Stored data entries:
(** * Parallel-pattern skeletons of [patterns.c]: a shallow embedding

    The C library offers map, reduce, scan, pack, gather, scatter and
    pipeline skeletons over flat arrays of fixed-size elements.  This
    development embeds the code of [src/code/src/patterns.c] and states
    its properties.

    Modelling choices, all visible in the definitions below.

    - Elements.  [TYPE] is declared outside [patterns.c]; it is the
      parameter [T] of the development, and [zero] is the element whose
      bytes are all zero (what [memset (.., 0, ..)] and [calloc] produce).
      Every call passes [sizeJob = sizeof (TYPE)], as the code itself
      needs (it mixes [TYPE *] strides with [sizeJob] strides), so byte
      offset [i * sizeJob] is element [i] and [memcpy (.., sizeJob)]
      copies one element.
    - Integers.  [size_t] is 64 bits and [int] 32 bits (LP64); values
      are in [Z] and every conversion and every [size_t] operation that
      can wrap is written with [to_size_t] or [to_int].
    - Memory.  A heap of blocks, each a list of elements; a pointer is a
      block and an element offset, so [dest + 1], [&s[i]] and aliasing
      are what they are in C.  A load or store outside its block ends
      the run with [OutOfBounds].
    - Control.  A run ends by returning, by [exit (status)], by a failed
      [assert], or out of bounds.
    - OpenMP.  [omp_get_max_threads ()] and the schedule are
      parameters.  The thread count decides the tiles of [reduceImpl]
      and [scan].  A loop under [#pragma omp for] runs its iterations one
      after the other in the order that the schedule gives to that
      parallel region, any permutation of the index range; the
      theorems hold for every schedule.  Two iterations are not
      interleaved with each other.

    [sequentialPipeline] is left out: its loop spawns OpenMP tasks
    that run [mapImpl] side by side, and it computes [j % nJob], which
    faults for [nJob = 0]; the model has neither tasks nor that fault.
    The patterns that [patterns.h] declares without a definition in
    [patterns.c] are left out too.

    The development has two parts.  The first states the contract of
    every pattern: what it leaves in [dest] on well-formed input, and
    where the contract stops (operators without identity, job counts
    beyond [INT_MAX], indices out of range).  The second follows the
    code further: the exact result of [reduce] and of the scans for any
    operator, the calls in place ([dest = src]), [scatter] with any
    filter, [scatter] and [gather] one after the other, and the inputs
    on which a call ends in a failed assertion or out of bounds. *)

From Stdlib Require Import ZArith Lia.
From stdpp Require Import base list numbers.

#[local] Open Scope Z_scope.

(** ** Machine integers *)

Definition SIZE_MAX : Z := 2 ^ 64 - 1.
Definition INT_MAX : Z := 2 ^ 31 - 1.

(** Conversion to [size_t]: reduction modulo [2^64]. *)
Definition to_size_t (z : Z) : Z := z mod 2 ^ 64.
(** * In-memory CRUD service for Person / Address / Course / Assignment

    A shallow embedding of [new_main.py] and of the Pydantic models under
    [models/].  The four module-level dictionaries are one [Store]; every
    route handler is a computation in a state-and-exception monad whose
    state survives a raised exception, as a Python global survives a
    [raise].  The values the handlers draw from the environment
    ([uuid4()], [datetime.utcnow()]) are explicit arguments. *)

From stdpp Require Import base option list strings gmap fin_maps pretty.
From Stdlib Require Import ZArith Lia Ascii.

Local Open Scope Z_scope.

(** ** Scalars *)

(** A [UUID] is its 128-bit integer value. *)
Definition UUID : Type := N.

(** A [datetime] is a count of microseconds; only its order matters. *)
Definition datetime : Type := Z.

Record date : Type := Date { year : N; month : N; day : N }.

#[global] Instance date_eq_dec : EqDecision date.
Proof. solve_decision. Defined.

(** ** Python values and keyword dictionaries *)

Module AddressBase.
(** Modelled from the spec: [models/address.py] is not among the sources.
    An Address has the five postal fields and a caller-chosen id. *)
Record t : Type := Build {
  id : UUID;
  street : string;
  city : string;
  state : string;
  postal_code : string;
  country : string
}.

#[global] Instance AddressBase_eq_dec : EqDecision t.
Proof. solve_decision. Defined.
End AddressBase.

(** What a field of a model, or an entry of a [model_dump()] dictionary,
    can hold.  [VInt], [VUuid], [VDate] stand for any input Pydantic
    accepts for that type. *)
Inductive value : Type :=
  | VNone
  | VStr (s : string)
  | VInt (z : Z)
  | VUuid (u : UUID)
  | VDate (d : date)
  | VDatetime (t : datetime)
  | VAddrs (l : list AddressBase.t).

#[global] Instance value_eq_dec : EqDecision value.
Proof. solve_decision. Defined.

#[global] Instance value_inhabited : Inhabited value := populate VNone.

(** A dictionary with string keys, as [model_dump()] returns and as
    a model constructor takes as keyword arguments. *)
Abbreviation pydict := (gmap string value).

(** [d.get(k, dflt)] *)
Definition dict_get (d : pydict) (k : string) (dflt : value) : value :=
  default dflt (d !! k).

(** [stored.update(newvals)]: entries of [newvals] win. *)
Definition dict_update (stored newvals : pydict) : pydict := newvals ∪ stored.

(** [any(f(x) for x in l)] *)
Definition any {A} (f : A → bool) (l : list A) : bool := existsb f l.

(** [list(m.values())] *)
Definition values {K A} `{Countable K} (m : gmap K A) : list A :=
  (map_to_list m).*2.

(** ** The environment of one request

    [uuid4] is what the [id] default factory returns, [utcnow] what the
    handler's own call of [datetime.utcnow()] returns, and the last two
    what the [created_at] and [updated_at] default factories return. *)
Record Env : Type := mkEnv {
  uuid4 : UUID;
  utcnow : datetime;
  utcnow_created : datetime;
  utcnow_updated : datetime
}.

(** ** Field validators

    [None] is a Pydantic [ValidationError]. *)

Definition field_str (d : pydict) (k : string) : option string :=
  match d !! k with Some (VStr s) => Some s | _ => None end.

Definition field_uuid (d : pydict) (k : string) : option UUID :=
  match d !! k with Some (VUuid u) => Some u | _ => None end.

(** A field with a default: the default is used, unvalidated, when the
    key is missing. *)
Definition field_default {A} (parse : value → option A) (d : pydict)
    (k : string) (dflt : A) : option A :=
  match d !! k with
  | None => Some dflt
  | Some v => parse v
  end.

Definition is_uuid (v : value) : option UUID :=
  match v with VUuid u => Some u | _ => None end.

Definition is_datetime (v : value) : option datetime :=
  match v with VDatetime t => Some t | _ => None end.

Definition is_addrs (v : value) : option (list AddressBase.t) :=
  match v with VAddrs l => Some l | _ => None end.

(** [Optional[T] = None] in an update model: [None] is a validation
    error, [Some None] the field left unset, [Some (Some v)] the field set
    to [v] (which may be [VNone]). *)
Definition unset_or {A} (parse : value → option A) (d : pydict) (k : string)
  : option (option A) :=
  match d !! k with
  | None => Some None
  | Some v => Some <$> parse v
  end.

Definition opt_str (v : value) : option (option string) :=
  match v with VNone => Some None | VStr s => Some (Some s) | _ => None end.

Definition opt_uuid (v : value) : option (option UUID) :=
  match v with VNone => Some None | VUuid u => Some (Some u) | _ => None end.

Definition opt_date (v : value) : option (option date) :=
  match v with VNone => Some None | VDate x => Some (Some x) | _ => None end.

Definition opt_addrs (v : value) : option (option (list AddressBase.t)) :=
  match v with VNone => Some None | VAddrs l => Some (Some l) | _ => None end.

(** [Optional[int]] with [ge=0, le=1000]. *)
Definition opt_points (v : value) : option (option Z) :=
  match v with
  | VNone => Some None
  | VInt z => if bool_decide (0 ≤ z ∧ z ≤ 1000) then Some (Some z) else None
  | _ => None
  end.

Definition dump_opt {A} (inj : A → value) (o : option A) : value :=
  match o with Some a => inj a | None => VNone end.

(** One entry of [model_dump(exclude_unset=True)]. *)
Definition dump_set {A} (k : string) (inj : A → value)
    (f : option (option A)) (d : pydict) : pydict :=
  match f with
  | None => d
  | Some o => <[k := dump_opt inj o]> d
  end.

(** ** models/course.py *)

Module CourseCreate.
Record t : Type := Build {
  code : string;
  title : string;
  instructor : string;
  semester : string
}.

Definition model_dump (c : t) : pydict :=
  <["code" := VStr (code c)]>
  (<["title" := VStr (title c)]>
  (<["instructor" := VStr (instructor c)]>
  (<["semester" := VStr (semester c)]> ∅))).

(** Parsing a request body. *)
Definition validate (body : pydict) : option t :=
  c ← field_str body "code";
  t ← field_str body "title";
  i ← field_str body "instructor";
  s ← field_str body "semester";
  Some (Build c t i s).
End CourseCreate.

Module CourseUpdate.
Record t : Type := Build {
  code : option (option string);
  title : option (option string);
  instructor : option (option string);
  semester : option (option string)
}.

(** [model_dump(exclude_unset=True)] *)
Definition model_dump_set (u : t) : pydict :=
  dump_set "code" VStr (code u)
  (dump_set "title" VStr (title u)
  (dump_set "instructor" VStr (instructor u)
  (dump_set "semester" VStr (semester u) ∅))).

Definition validate (body : pydict) : option t :=
  c ← unset_or opt_str body "code";
  t ← unset_or opt_str body "title";
  i ← unset_or opt_str body "instructor";
  s ← unset_or opt_str body "semester";
  Some (Build c t i s).
End CourseUpdate.

Module CourseRead.
Record t : Type := Build {
  code : string;
  title : string;
  instructor : string;
  semester : string;
  id : UUID;
  created_at : datetime;
  updated_at : datetime
}.

#[global] Instance CourseRead_eq_dec : EqDecision t.
Proof. solve_decision. Defined.

Definition model_dump (c : t) : pydict :=
  <["code" := VStr (code c)]>
  (<["title" := VStr (title c)]>
  (<["instructor" := VStr (instructor c)]>
  (<["semester" := VStr (semester c)]>
  (<["id" := VUuid (id c)]>
  (<["created_at" := VDatetime (created_at c)]>
  (<["updated_at" := VDatetime (updated_at c)]> ∅)))))).
(** X9.  [extract_youtube_id] never raises: whenever it indexes the result
    of a [split], the part is there.  It returns [None] exactly for a watch
    URL without ["v="] and for a URL with neither pattern; an id taken from a
    watch URL contains no ["&"], one taken from a short URL no ["?"]. *)
Theorem extract_youtube_id_safe (youtube_url : string) :
  exists result,
    extract_youtube_id youtube_url = Some result
    /\ (result = None <->
        (if PyStr.contains "youtube.com/watch" youtube_url
         then PyStr.contains "v=" youtube_url = false
         else PyStr.contains "youtu.be/" youtube_url = false))
    /\ (forall id, result = Some id ->
          if PyStr.contains "youtube.com/watch" youtube_url
          then ~ occurs "&"%char id
          else ~ occurs "?"%char id).
Proof.
  unfold extract_youtube_id.
  destruct (PyStr.contains "youtube.com/watch" youtube_url).
  - destruct (PyStr.contains "v=" youtube_url) eqn:Ev.
    + destruct (@split_two youtube_url "v=") as (parts & after & Hs & Hg);
        [discriminate | exact Ev |].
      rewrite Hs; cbn [Py.bind]; rewrite Hg; cbn [Py.bind].
      destruct (split_first_clean "&" after) as (parts' & id & Hs' & Hg' & Hid).
      rewrite Hs'; cbn [Py.bind]; rewrite Hg'; cbn [Py.bind].
      eexists; split; [reflexivity|]; split.
      * split; discriminate.
      * intros id' H; injection H as <-; exact Hid.
    + eexists; split; [reflexivity|]; split; [tauto|].
      intros id H; discriminate H.
  - destruct (PyStr.contains "youtu.be/" youtube_url) eqn:Ev.
    + destruct (@split_two youtube_url "youtu.be/") as (parts & after & Hs & Hg);
        [discriminate | exact Ev |].
      rewrite Hs; cbn [Py.bind]; rewrite Hg; cbn [Py.bind].
      destruct (split_first_clean "?" after) as (parts' & id & Hs' & Hg' & Hid).
      rewrite Hs'; cbn [Py.bind]; rewrite Hg'; cbn [Py.bind].
      eexists; split; [reflexivity|]; split.
      * split; discriminate.
      * intros id' H; injection H as <-; exact Hid.
    + eexists; split; [reflexivity|]; split; [tauto|].
      intros id H; discriminate H.
Qed.
(** * A shallow embedding of the Timestream SQL validator

    Source: [pkg/timestream/validator/validator.go].

    The Go code is a byte-level lexer followed by index-based scans over the
    token slice.  The embedding keeps that shape:

    - a Go [string] is a [string] (a sequence of 8-bit [ascii] bytes), read
      by index ([s[i]], [s[i:j]]);
    - a Go [int] is a [Z].  Every integer of the program is an index into the
      input or the token slice, a nesting depth, or one of those plus a small
      constant, so its absolute value is at most the input length plus 6 and
      the 64-bit wrap-around of Go's [int] is never reached;
    - [[]token] is a [list token], read by index through [tok_at];
    - an index out of range is a Go run-time panic: [Panic];
    - every [for] loop is a [Fixpoint] over a fuel argument that keeps the
      loop's own condition; running dry is the separate outcome [OutOfFuel],
      so that "the function returns" is a statement one has to prove. *)

From Stdlib Require Import ZArith List String Ascii Bool Lia.
From stdpp Require Import base list.

Open Scope string_scope.
Open Scope list_scope.
Open Scope Z_scope.

Infix "+++" := String.append (at level 60, right associativity).

(** ** Outcomes of a Go computation *)

Inductive res (A : Type) : Type :=
| Ok (a : A)
| Panic
| OutOfFuel.

Arguments Ok {A} a.
Arguments Panic {A}.
Arguments OutOfFuel {A}.

Definition bind {A B : Type} (m : res A) (k : A -> res B) : res B :=
  match m with
  | Ok a => k a
  | Panic => Panic
  | OutOfFuel => OutOfFuel
  end.

Notation "'let*' x := m 'in' k" := (bind m (fun x => k))
  (at level 10, x name, m at level 100, k at level 200).
Notation "'let*' ' p := m 'in' k" := (bind m (fun x => match x with p => k end))
  (at level 10, p pattern, m at level 100, k at level 200).

(** Go's [a && b] when [b] indexes a slice: [b] runs only if [a] holds. *)
Definition guarded (a : bool) (b : res bool) : res bool :=
  if a then b else Ok false.

(** ** Strings as byte sequences *)

Definition len (s : string) : Z := Z.of_nat (String.length s).

(** [s[i]] *)
Definition byte_at (s : string) (i : Z) : res ascii :=
  if i <? 0 then Panic
  else match String.get (Z.to_nat i) s with
       | Some c => Ok c
       | None => Panic
       end.

(** [s[i:j]] *)
Definition slice (s : string) (i j : Z) : res string :=
  if (0 <=? i) && (i <=? j) && (j <=? len s)
  then Ok (String.substring (Z.to_nat i) (Z.to_nat (j - i)) s)
  else Panic.

Definition byte_val (c : ascii) : Z := Z.of_N (N_of_ascii c).

Definition between_bytes (lo hi : Z) (c : ascii) : bool :=
  (lo <=? byte_val c) && (byte_val c <=? hi).

Definition chr (n : Z) : ascii := ascii_of_N (Z.to_N n).

Definition newline : ascii := chr 10.
Definition dquote : ascii := chr 34.
Definition squote : ascii := "'"%char.

(** ** Go's [unicode] and [strings] packages on bytes

    The validator converts each byte with [rune(b)], so the [unicode]
    predicates only ever see code points below 256; on those they are the
    Latin-1 tables of the Go library. *)

(** [unicode.IsSpace]: TAB, LF, VT, FF, CR, space, U+0085, U+00A0. *)
Definition IsSpace (c : ascii) : bool :=
  between_bytes 9 13 c || (byte_val c =? 32) || (byte_val c =? 133) || (byte_val c =? 160).

(** [unicode.IsLetter] below 256: A-Z, a-z, U+00AA, U+00B5, U+00BA,
    U+00C0-U+00D6, U+00D8-U+00F6, U+00F8-U+00FF. *)
Definition IsLetter (c : ascii) : bool :=
  between_bytes 65 90 c || between_bytes 97 122 c
  || (byte_val c =? 170) || (byte_val c =? 181) || (byte_val c =? 186)
  || between_bytes 192 214 c || between_bytes 216 246 c || between_bytes 248 255 c.

(** [unicode.IsDigit] below 256: 0-9. *)
Definition IsDigit (c : ascii) : bool := between_bytes 48 57 c.

(** [unicode.ToLower] below 256: A-Z and U+00C0-U+00DE (but U+00D7) move up
    by 32, every other code point stays. *)
Definition ToLowerRune (c : ascii) : ascii :=
  if between_bytes 65 90 c || (between_bytes 192 222 c && negb (byte_val c =? 215))
  then chr (byte_val c + 32)
  else c.

(** [string(r)] for a byte [r]: the UTF-8 encoding of code point [r], one
    byte below 128 and two bytes from 128 on. *)
Definition string_of_rune (c : ascii) : string :=
  if byte_val c <? 128 then String c EmptyString
  else String (chr (192 + byte_val c / 64))
         (String (chr (128 + byte_val c mod 64)) EmptyString).

Fixpoint string_forallb (p : ascii -> bool) (s : string) : bool :=
  match s with
  | EmptyString => true
  | String c s' => p c && string_forallb p s'
  end.

Fixpoint string_map (f : ascii -> ascii) (s : string) : string :=
  match s with
  | EmptyString => EmptyString
  | String c s' => String (f c) (string_map f s')
  end.

Definition is_ascii_byte (c : ascii) : bool := byte_val c <? 128.

(** What the Go library does on text with bytes from 128 on (UTF-8 decoding
    and the full Unicode tables) is left open: the validator is studied for
    every possible behaviour of these two functions. *)
Class Unicode : Type := {
  (** the result of [strings.ToLower] on text that is not ASCII-only,
      [strings.Map(unicode.ToLower, s)] *)
  unicodeToLower : string -> string;
  (** the result of [strings.TrimSpace] on text that is not ASCII-only,
      [strings.TrimFunc(s, unicode.IsSpace)] *)
  unicodeTrimSpace : string -> string
}.

(** [strings.ToLower]: byte-wise on ASCII-only text. *)
Definition ToLower `{Unicode} (s : string) : string :=
  if string_forallb is_ascii_byte s then string_map ToLowerRune s
  else unicodeToLower s.

Definition asciiSpace (c : ascii) : bool :=
  between_bytes 9 13 c || (byte_val c =? 32).

Fixpoint trim_left (s : string) : string :=
  match s with
  | EmptyString => EmptyString
  | String c s' => if asciiSpace c then trim_left s' else s
  end.

Fixpoint trim_right (s : string) : string :=
  match s with
  | EmptyString => EmptyString
  | String c s' =>
      match trim_right s' with
      | EmptyString => if asciiSpace c then EmptyString else String c EmptyString
      | t => String c t
      end
  end.

(** [strings.TrimSpace]: on ASCII-only text it drops the leading and trailing
    TAB, LF, VT, FF, CR and space bytes. *)
Definition TrimSpace `{Unicode} (s : string) : string :=
  if string_forallb is_ascii_byte s then trim_right (trim_left s)
  else unicodeTrimSpace s.

(** [strings.Contains(s, ".")] *)
Fixpoint contains_dot (s : string) : bool :=
  match s with
  | EmptyString => false
  | String c s' => Ascii.eqb c "."%char || contains_dot s'
  end.

(** ** Tokens *)

Inductive tokenKind : Type :=
| tkIdent
| tkKeyword
| tkString
| tkNumber
| tkSymbol.

Definition tokenKind_eqb (a b : tokenKind) : bool :=
  match a, b with
  | tkIdent, tkIdent | tkKeyword, tkKeyword | tkString, tkString
  | tkNumber, tkNumber | tkSymbol, tkSymbol => true
  | _, _ => false
  end.

Record token : Type := mkToken {
  val : string;
  kind : tokenKind;
  depth : Z
}.

Definition keywords : list string :=
  [ "select"; "from"; "where"; "group"; "by"; "order"; "having";
    "union"; "intersect"; "except"; "join"; "left"; "right"; "full";
    "outer"; "inner"; "cross"; "on"; "as"; "with"; "lateral";
    "between"; "and"; "or"; "not"; "in"; "exists" ].

Definition is_keyword (word : string) : bool :=
  existsb (String.eqb word) keywords.

(** ** stripComments *)

(** [b.WriteByte(c)] *)
Definition WriteByte (b : string) (c : ascii) : string :=
  String.append b (String c EmptyString).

Your assignment: Return every line of the records in which the word "contract" is found.

Result for this exercise:
    The development has two parts.  The first states the contract of
    where the contract stops (operators without identity, job counts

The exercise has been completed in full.